The two French girls were momentarily stunned into silence. The girl was a little younger than even Coralie, but she could speak French as well as Basilie could English.

Coralie was the first to recover her breath. “As a matter of fact I live in England half the time anyway, so I can speak that as well as French,” she said, dropping into the girl’s home language. “We’re sisters – Élodie, Basilie and me – Coralie.”

“What delicious names! Are they French? Are you French at all, come to that?”

“We’re half-French. Dad is English, though, and I live with him in England in term-time,” Coralie said. “The other two go to school in France. Well Élodie just finished school, but anyway!”

“How old are you?” Blaise addressed the question to Basilie, who had been silent and vigilant while our old friend Blaise made her bold introductions.

“I am fourteen years old,” Basilie managed in stilted English.

“She can’t tell English from Dutch,” explained Coralie. “And she’s only nearly fourteen. Well, I’m ten and Élodie is eighteen. We’re here with Dad, who has business in Jenbach. So we’re staying in a holiday cottage for a month or so on our own, and he comes up a couple of times a week to check on us.”

“We’re here for a glorious two months because my sister Dee had pneumonia in May and she still isn’t especially well. There are ten of us here,” Blaise said proudly. “But there’s only us six going to Jenbach today, including Apollo, our dog, who’s always included.
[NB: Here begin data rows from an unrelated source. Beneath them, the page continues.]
Lemma uploaded_part_exact_witness :
  exists etag w', upload_part_op s_cfg s_bucket s_key s_upload 1 (Ok None) (Some s_items) (Some 15) s_opened
      = (Ok etag, w') /\
    part_at (kv (w_shared w')) (part_key s_bucket s_key s_upload 1) s_part.
Proof.
  pose proof (uploaded_part_exact s_cfg s_bucket s_key s_upload 1 (Ok None) (Some s_items) (Some 15) s_opened _
    eq_refl s_opened_budget s_part_wf s_opened_inv) as Hx.
  run_ok Hx etag w' E. exists etag, w'. destruct Hx as (_ & _ & _ & Hx & _). split; [exact E|]. exact Hx.
Defined.

Lemma s_completed : Object_wf (completed_object 200 [s_part]).
Proof.
  split; [vm_compute; reflexivity|]. split; [concrete_side|]. split; [concrete_side|].
  split; [vm_compute; reflexivity|]. split; [|concrete_side].
  change (o_data (completed_object 200 [s_part])) with (MultiPartData (mp_blocks s_part ++ []) 1).
  rewrite app_nil_r. split; [|concrete_side].
  exists 16%nat. repeat (apply Forall_cons; split; [split; [apply hash_block_wf|reflexivity]|]). constructor.
Qed.

Lemma s_completes ps :
  Forall2 (fun n p => part_at (kv (w_shared s_parted)) (part_key s_bucket s_key s_upload n) p) [1] ps ->
  Object_wf (completed_object 200 ps).
Proof.
  intros HF. apply Forall2_cons_inv_l in HF as (p & l & (raw & Hraw & Hp) & Hl & ->).
  apply Forall2_nil_inv_l in Hl as ->.
  assert (kv (w_shared s_parted) !! (MULTIPART_PARTS_TREE, part_key s_bucket s_key s_upload 1)
    = Some (MultiPart_to_vec s_part)) as E by (vm_compute; reflexivity).
  rewrite E in Hraw. injection Hraw as <-. rewrite MultiPart_roundtrip in Hp by apply s_part_wf. injection Hp as <-.
  exact s_completed.
Qed.

Lemma complete_transfers_references_witness :
  exists etag w', complete_multipart_upload_op s_cfg 200 s_bucket s_key s_upload (Some [Some 1]) s_parted = (Ok etag, w') /\
    winv s_cfg w' (fun _ => 0%nat) /\
    rc_of (kv (w_shared w')) (s_id (str "hello")) = 2 /\
    kv (w_shared w') !! (MULTIPART_PARTS_TREE, part_key s_bucket s_key s_upload 1) = None.
Proof.
  pose proof (complete_transfers_references s_cfg 200 s_bucket s_key s_upload (Some [Some 1]) s_parted _
    eq_refl s_parted_inv s_completes) as Hx.
  run_ok Hx etag w' E. exists etag, w'. destruct Hx as [Hinv _]. split; [exact E|]. split; [exact Hinv|]. split.
  - apply (run_val (fun p => rc_of (kv (w_shared p.2)) (s_id (str "hello"))) _ _ _ E). vm_compute. reflexivity.
  - apply (run_val (fun p => kv (w_shared p.2) !! (MULTIPART_PARTS_TREE, part_key s_bucket s_key s_upload 1)) _ _ _ E).
    vm_compute. reflexivity.
Defined.

(** The contenders of the evaluation: a complete, then everybody again. *)
Definition s_contenders : list Contender :=
  [Completes 200 (Some [Some 1]); Aborts; ClaimsParts [1]; Completes 300 (Some [Some 1]); ClaimsUpload; Completes 300 None].

Lemma s_completable c : c ∈ s_contenders -> completable s_bucket s_key s_upload c (kv (w_shared s_parted)).
Proof.
  assert (forall now ps, is_i64 now ->
    Forall2 (fun n p => part_at (kv (w_shared s_parted)) (part_key s_bucket s_key s_upload n) p) [1] ps ->
    Object_wf (completed_object now ps)) as Hone.
  { intros now ps Hnow Hps. pose proof (s_completes ps Hps) as (H1 & H2 & H3 & H4 & H5 & H6).
    unfold completed_object in *. destruct (calculate_multipart_hash ps) as [hash size].
    split; [done|]. split; [done|]. split; [done|]. split; [done|]. split; [done|].
    unfold fits in *. rewrite Object_layout in *. autorewrite with len in *. exact H6. }
  intros Hc. unfold s_contenders in Hc. rewrite !elem_of_cons, elem_of_nil in Hc.
  destruct Hc as [->|[->|[->|[->|[->|[->|[]]]]]]]; cbn [completable]; [| done..| | done |].
  - intros ps. apply Hone. int_bounds. lia.
  - intros ps. apply Hone. int_bounds. lia.
  - intros ps Hps. cbn in Hps. apply Forall2_nil_inv_l in Hps as ->.
    repeat split; try concrete_side. by exists 16%nat.
Qed.

Lemma one_claim_wins_witness :
  map is_ok (contend_all s_cfg 5 s_bucket s_key s_upload s_contenders s_parted).1 = [true; false; false; false; false; false] /\
  (length (List.filter is_ok (contend_all s_cfg 5 s_bucket s_key s_upload s_contenders s_parted).1) <= 1)%nat.
Proof.
  split; [vm_compute; reflexivity|].
  apply (one_claim_wins s_cfg 5 s_bucket s_key s_upload s_contenders s_parted _ eq_refl s_parted_inv).
  apply Forall_forall. exact s_completable.
Defined.

Lemma abort_settles_witness :
  exists n w', abort_upload s_cfg 5 s_bucket s_key s_upload s_parted = (Ok n, w') /\
    winv s_cfg w' (fun _ => 0%nat) /\ n = RunEnded (Some 1%nat) /\ rc_of (kv (w_shared w')) (s_id (str "hello")) = 0.
Proof.
  pose proof (abort_settles s_cfg 5 s_bucket s_key s_upload s_bucket s_key (str "u2") s_parted _
    ltac:(apply s_keyable; simpl; lia) ltac:(apply s_keyable; simpl; lia) ltac:(intros [=]) s_parted_inv) as Hx.
  run_ok Hx n w' E. exists n, w'. destruct Hx as [Hinv _]. split; [exact E|]. split; [exact Hinv|]. split.
  - apply (run_val (fun p => match p.1 with Ok n => n | Err _ => RunGoing 0 end) _ _ _ E). vm_compute. reflexivity.
  - apply (run_val (fun p => rc_of (kv (w_shared p.2)) (s_id (str "hello"))) _ _ _ E). vm_compute. reflexivity.
Defined.

Lemma s_record : kv (w_shared s_parted) !! (UPLOADS_TREE, upload_key s_bucket s_key s_upload)
  = Some (UploadRecord_to_vec (UploadRecord_new 100 s_bucket s_key s_upload)).
Proof. vm_compute. reflexivity. Qed.

(** Every row of the sample upload is filed where it belongs. *)
Definition s_row_filed (k : tree * bytes) (raw : bytes) : bool :=
  match UploadRecord_try_from raw with
  | Ok r => bool_decide (k.2 = record_key r) &&
      (length (ur_bucket r) + length (ur_key r) + length (ur_upload_id r) <? 1000)%nat
  | Err _ => true
  end &&
  match MultiPart_try_from raw with
  | Ok p => bool_decide (mp_bucket p = s_bucket /\ mp_key p = s_key /\ mp_upload_id p = s_upload)
  | Err _ => true
  end.

Lemma s_parted_rows k raw : kv (w_shared s_parted) !! k = Some raw -> s_row_filed k raw = true.
Proof.
  assert (map_Forall (fun k raw => s_row_filed k raw = true) (kv (w_shared s_parted))) as Hall.
  { eapply (bool_decide_unpack (map_Forall (fun k raw => s_row_filed k raw = true) (kv (w_shared s_parted)))).
    vm_compute. exact I. }
  intros Hk. exact (Hall _ _ Hk).
Qed.

Lemma s_parted_uploads : uploads_filed (kv (w_shared s_parted)).
Proof.
  intros key r (raw & Hraw & Hr). apply s_parted_rows in Hraw. unfold s_row_filed in Hraw. rewrite Hr in Hraw.
  apply andb_prop in Hraw as [Hraw _]. apply andb_prop in Hraw as [Hk Hl]. apply bool_decide_eq_true in Hk. apply Nat.ltb_lt in Hl.
  split; [exact Hk|]. by apply s_keyable.
Qed.

Lemma s_parted_parts : parts_filed s_bucket s_key s_upload (kv (w_shared s_parted)).
Proof.
  intros n p (raw & Hraw & Hp). pose proof Hraw as Hf. apply s_parted_rows in Hf.
  unfold s_row_filed in Hf. rewrite Hp in Hf. apply andb_prop in Hf as [_ Hf].
  by apply bool_decide_eq_true in Hf.
Qed.

Lemma sweep_spares_live_uploads_witness :
  exists stats w', sweep_stale_uploads s_cfg 5 1000 900 s_parted = (Ok stats, w') /\
    upload_kept s_bucket s_key s_upload (kv (w_shared s_parted)) (kv (w_shared w')) /\ stats = RunEnded no_stats.
Proof.
  pose proof (sweep_spares_live_uploads s_cfg 5 1000 900 s_bucket s_key s_upload s_parted _ s_parted_inv
    s_parted_uploads ltac:(apply s_keyable; simpl; lia) s_parted_parts) as Hx.
  specialize (Hx ltac:(vm_compute; lia) ltac:(vm_compute; discriminate)).
  specialize (Hx ltac:(exists (UploadRecord_new 100 s_bucket s_key s_upload); split;
    [eexists; split; [exact s_record|vm_compute; reflexivity]|vm_compute; discriminate])).
  run_ok Hx stats w' E. exists stats, w'. destruct Hx as (_ & _ & Hx). split; [exact E|]. split; [exact Hx|].
  apply (run_val (fun p => match p.1 with Ok st => st | Err _ => RunGoing 0 end) _ _ _ E).
  vm_compute. reflexivity.
Defined.

Lemma sweep_reclaims_orphans_witness :
  exists stats w', sweep_orphan_parts s_cfg 5 no_stats s_orphaned = (Ok (RunEnded stats), w') /\
    (forall key p, part_at (kv (w_shared w')) key p -> ~ orphan (kv (w_shared w')) p) /\
    orphan_parts_reaped stats = 1.
Proof.
  pose proof (sweep_reclaims_orphans s_cfg 5 no_stats s_orphaned _ s_orphaned_inv) as Hx.
  specialize (Hx ltac:(split; vm_compute; discriminate) ltac:(lia)).
  run_ok Hx run w' E.
  assert (run = RunEnded (mkSweepStats 0 1 0)) as ->.
  { apply (run_val (fun p => match p.1 with Ok st => st | Err _ => RunGoing 0 end) _ _ _ E).
    vm_compute. reflexivity. }
  exists (mkSweepStats 0 1 0), w'. destruct Hx as (_ & _ & Hx). split; [exact E|]. split; [|reflexivity].
  apply Hx. reflexivity.
Defined.

(** The age phase is strict: with the cutoff at the second of the upload's
    creation the sweep keeps it, and one second later it aborts it. *)
Lemma upload_at_the_cutoff_stays :
  upload_at (kv (w_shared s_parted)) (upload_key s_bucket s_key s_upload) (UploadRecord_new 100 s_bucket s_key s_upload) /\
  (sweep_stale_uploads s_cfg 5 1000 900 s_parted).1 = Ok (RunEnded no_stats) /\
  (sweep_stale_uploads s_cfg 5 1001 900 s_parted).1 = Ok (RunEnded (mkSweepStats 1 0 0)).
Proof.
  split; [eexists; split; [exact s_record|vm_compute; reflexivity]|]. split; vm_compute; reflexivity.
Qed.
The others went by car.”

“Nine brothers and sisters?” said Coralie incredulously. “That’s a huge family.”

“Oh no,” Blaise said. “There’s only six of us in that respect, except Geoff, who died before I was born. But I’m with Dad and Lindy and Serena and Aoife, of course. I couldn’t forget her.”
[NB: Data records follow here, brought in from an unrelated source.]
(* ===== verification/ScrubSpecs.v ===== *)
(** What the walks of the scrub find: every block record, every reference of
    every holder or a refusal, and every file under the data root. *)

From S2P Require Import Prelude Bytes Orders Externals BlockIds Codec Records StoreHeader MetaStore Disk Placement MetaOps Accounting Engine BatchSpecs Commands Report Scrub Passes.
From Stdlib Require Import Strings.Byte.
Local Open Scope Z_scope.
#[local] Set Warnings "-clear-no-such-hyp".

Lemma wp_m_map_err {S E E' A} (f : E -> E') (m : M S E A) s Q :
  wp m s (fun r s' => Q (map_err f r) s') -> wp (m_map_err f m) s Q.
Proof. unfold wp, m_map_err. by destruct (m s). Qed.

Lemma wp_attempt {S E E' A} (m : M S E A) s (Q : result E' (result E A) -> S -> Prop) :
  wp m s (fun r s' => Q (Ok r) s') -> wp (attempt m) s Q.
Proof. unfold wp, attempt. by destruct (m s). Qed.

(* ------------------------------------------------------------------ *)
(** * Folds over trees *)

Section Folds.
Context {S T : Type} `{StoreLaws S T}.

(** The fold over the items of a walk. *)
Fixpoint visit_all {A E} (visit : bytes -> bytes -> A -> result E A) (l : list (bytes * bytes)) (acc : A) :
    result E A :=
  match l with
  | [] => Ok acc
  | (k, v) :: l' => acc ← visit k v acc; visit_all visit l' acc
  end.

(** A fold that returns has visited the whole tree, in key order. *)
Lemma fold_tree_spec {A E} fuel (se : MetaError -> E) (visit : bytes -> bytes -> A -> result E A) t :
  forall c acc (s : S), (size (keys_above (kv s) t c) < fuel)%nat ->
  wp (fold_tree fuel se visit t c acc) s (fun r s' =>
    kv s' = kv s /\
    match r with
    | Ok acc' => exists l, walk_of (kv s) t c l /\ visit_all visit l acc = Ok acc'
    | Err _ => True
    end).
Proof.
  induction fuel as [|fuel IH]; intros c acc s Hf; [lia|]. cbn [fold_tree].
  apply wp_bind, wp_m_map_err. eapply wp_mono; [apply tree_next_spec|].
  intros [[[k v]|]|e] s1 [Hk Hr]; cbn [map_err]; [| |done].
  - destruct Hr as [Hnext Hv]. apply wp_bind, wp_lift. destruct (visit k v acc) as [acc1|e] eqn:Ev; [|done].
    eapply wp_mono; [apply IH; rewrite Hk; pose proof (keys_above_next _ _ _ _ Hnext); lia|].
    rewrite Hk. intros [acc2|e] s2 [Hk2 Hl]; split; try done.
    destruct Hl as (l & Hl & Ha). exists ((k, v) :: l). split; [by eapply walk_step|].
    cbn. by rewrite Ev.
  - apply wp_ret. split; [done|]. exists []. split; [by apply walk_end|done].
Qed.

Lemma size_list_to_set_le (l : list bytes) : (size (list_to_set l : gset bytes) <= length l)%nat.
Proof.
  induction l as [|x l IH]; cbn [list_to_set length foldr]; [by rewrite (size_empty (C := gset bytes))|]. rewrite size_union_alt, size_singleton.
  assert (size (list_to_set l ∖ {[x]} : gset bytes) <= size (list_to_set l : gset bytes))%nat; [|lia].
  apply subseteq_size. set_solver.
Qed.

(** Enough fuel for every tree of a database. *)
Definition fuel_for (fuel : nat) (m : kvmap) : Prop := (size m < fuel)%nat.

Lemma fuel_for_tree fuel m t c : fuel_for fuel m -> (size (keys_above m t c) < fuel)%nat.
Proof.
  unfold fuel_for. intros Hf. eapply Nat.le_lt_trans; [|exact Hf].
  rewrite <- size_dom. set (f := fun p : bytes * bytes => p.2).
  assert (keys_above m t c ⊆ set_map f (dom m)) as Hsub.
  { intros k [[v Hv] _]%elem_of_keys_above. apply elem_of_map. exists (t, k). split; [done|].
    apply elem_of_dom. by eexists. }
  etrans; [by apply subseteq_size|]. unfold set_map.
  etrans; [apply size_list_to_set_le|]. by rewrite length_fmap.
Qed.
End Folds.

(* ------------------------------------------------------------------ *)
(** * Block records *)

Section RecordSpecs.
Context {S T : Type} `{StoreLaws S T, FasterHex, Unicode}.

Lemma from_slice_iff key i : from_slice key = Ok i <-> BlockId_wf i /\ key = as_slice i.
Proof.
  split.
  - intros E. by apply from_slice_ok in E as [? ?].
  - intros [Hi ->]. by apply from_slice_as_slice.
Qed.

(** What the walk has put together after the items [l]. *)
Definition records_seen (l : list (bytes * bytes)) (walk : RecordWalk) : Prop :=
  (forall i b, rw_records walk !! i = Some b <->
     BlockId_wf i /\ exists raw, (as_slice i, raw) ∈ l /\ Block_try_from raw = Ok b) /\
  (forall f, f ∈ rw_findings walk -> fi_class f = UndecodableBlockRecord /\ fi_severity f = Critical) /\
  (rw_findings walk = [] -> forall key raw, (key, raw) ∈ l ->
     exists i b, BlockId_wf i /\ key = as_slice i /\ Block_try_from raw = Ok b).

(** Keys occur once in a walk. *)
Definition keys_once (l : list (bytes * bytes)) : Prop := NoDup l.*1.

Lemma walk_keys_once m t c l : walk_of m t c l -> keys_once l.
Proof.
  intros [Hs _]. unfold keys_once. induction Hs as [|x l Hs IH Hall]; simpl; [constructor|].
  constructor; [|done]. intros (y & E & Hy)%list_elem_of_fmap. rewrite Forall_forall in Hall.
  specialize (Hall y Hy). simpl in Hall. rewrite E, bytes_ltb_irrefl in Hall. done.
Qed.

Lemma keys_once_snoc l k v : keys_once (l ++ [(k, v)]) -> forall v', (k, v') ∉ l.
Proof.
  unfold keys_once. rewrite fmap_app, NoDup_app. intros (_ & Hd & _) v' Hin.
  apply (Hd k); [|by left]. apply list_elem_of_fmap. by exists (k, v').
Qed.

Lemma visit_record_seen l k v walk walk' :
  keys_once (l ++ [(k, v)]) -> records_seen l walk -> visit_record k v walk = Ok walk' ->
  records_seen (l ++ [(k, v)]) walk'.
Proof.
  intros Hk (Hr & Hf & Hd) Hv. pose proof (keys_once_snoc _ _ _ Hk) as Hnew. unfold visit_record in Hv.
  assert (forall i, k <> as_slice i -> forall b, (exists raw, (as_slice i, raw) ∈ l ++ [(k, v)] /\ Block_try_from raw = Ok b)
    <-> (exists raw, (as_slice i, raw) ∈ l /\ Block_try_from raw = Ok b)) as Hother.
  { intros i Hne b. split; intros (raw & Hin & Hb); exists raw; (split; [|done]).
    - apply elem_of_app in Hin as [|Hin]; [done|]. apply list_elem_of_singleton in Hin. congruence.
    - apply elem_of_app. by left. }
  assert (forall e : Finding, fi_class e = UndecodableBlockRecord -> fi_severity e = Critical ->
    (forall i b, BlockId_wf i -> k = as_slice i -> Block_try_from v = Ok b -> False) ->
    records_seen (l ++ [(k, v)]) (mkRecordWalk (rw_records walk) (rw_findings walk ++ [e]))) as Hbad.
  { intros e Hc Hs Hno. split_and!; cbn [rw_records rw_findings].
    - intros i b. rewrite Hr. destruct (decide (k = as_slice i)) as [E|Hne]; [|by rewrite Hother].
      split; intros [Hi (raw & Hin & Hb)]; (split; [done|]).
      + exists raw. split; [apply elem_of_app; by left|done].
      + exists raw. split; [|done]. apply elem_of_app in Hin as [|Hin]; [done|].
        apply list_elem_of_singleton in Hin as [= _ ->]. exfalso. by eapply Hno.
    - intros f [Hin|Hin]%elem_of_app; [by apply Hf|]. by apply list_elem_of_singleton in Hin as ->.
    - intros E. by apply app_eq_nil in E as [_ ?]. }
  destruct (from_slice k) as [i|e] eqn:Ek; [destruct (Block_try_from v) as [b|e] eqn:Eb|]; injection Hv as <-.
  - apply from_slice_iff in Ek as [Hi ->]. split_and!; cbn [rw_records rw_findings].
    + intros j b'. destruct (decide (j = i)) as [->|Hne].
      * rewrite lookup_insert_eq. split.
        { intros [= <-]. split; [done|]. exists v. split; [apply elem_of_app; right; by left|done]. }
        intros [_ (raw & Hin & Hb)]. apply elem_of_app in Hin as [Hin|Hin].
        { by destruct (Hnew raw). }
        apply list_elem_of_singleton in Hin as [= ->]. congruence.
      * rewrite lookup_insert_ne by done. rewrite Hr. split; intros [Hj Hx]; (split; [done|]); revert Hx;
          rewrite Hother; try done; intros E; apply Hne; symmetry; by apply as_slice_inj.
    + done.
    + intros E key raw [Hin|Hin]%elem_of_app; [by apply Hd|].
      apply list_elem_of_singleton in Hin as [= -> ->]. eauto 10.
  - apply Hbad; [done|done|]. congruence.
  - apply Hbad; [done|done|]. intros i b Hi -> _. by rewrite from_slice_as_slice in Ek.
Qed.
“Is she your Mum?” Coralie asked curiously as Basilie, not following the conversation, turned to Élodie.

“No. Mum died three years ago,” Blaise said, a slight shadow framing her mobile face. “We came here six years ago because she was ill like Dee, and it prolonged her life three more years, Dad says. I guess that’s why we had to come here. Aoife explained it all to me last night.”

“We don’t have Maman, either,” Coralie said. “She died when I was born from various complications. I don’t know what. But she wanted the other two to go to school in France, but as Daddy’s job is in England, he took me when I was four as being the youngest, leaving the other two with Tante Amélie to be schooled in France. We like to talk to each other in French and at home, though, because it was Maman’s language. Of course, Élodie remembers her most.”

“Same with Aoife. I think she isn’t twenty till November. That’s quite old, actually. I never realised she was that old.”

The pair lapsed into companionable silence. They were the same age, as like as not, and both were motherless. In those few moments a bond began to form between the two similar girls. They gazed at the moving landscape as the model train began to descend down the mountain, slowly and with a scattering of soot-clouds. The train soon pulled into the station, and dispatched its passengers. Blaise and Coralie exchanged notes.

“I’m sure we’ll see each other again,” said Blaise. “It’s a small world up there.”

“Do you like boating? We love boating, and we have a boat ourselves, called Ophélie, after Maman. Perhaps we can take you on the lake.”

“Dan knows a bit about boats, but the rest of us have hardly been on a ferry,” Blaise replied cheerfully. “Sorry, Coralie. We don’t know a thing about boats, and no mistake. We’d probably capsize the thing. I’ll see you. Maybe when we do meet I can introduce the rest of my lengthy family to you. You’ll like Aoife. She’s the best.”

With this parting shot, the English party, Apollo faithfully at their heels, vanished into the station crowds, and the three sisters were left alone.

“Butter and apples?” suggested Élodie.

“Yes. We might need some water too. It’s a good idea to get it while we can.”

“Can we see Daddy?”

“He’ll be working at this time, Coralie. Besides, he’s coming for dinner tomorrow,” Élodie said gently. “Are you ready yet, Basilie?”

They made an attractive group, walking three-abreast on the pavement. They were very alike for girls of different ages, with long dark hair, straight but by no means flat, startling violet-coloured eyes and tall figures. Indeed, Élodie and Coralie were a little on the plump side, but this was natural and not unbecoming. They were obviously sisters, and more than one person cast questioning looks at the three pretty half-French girls as they ran their errands.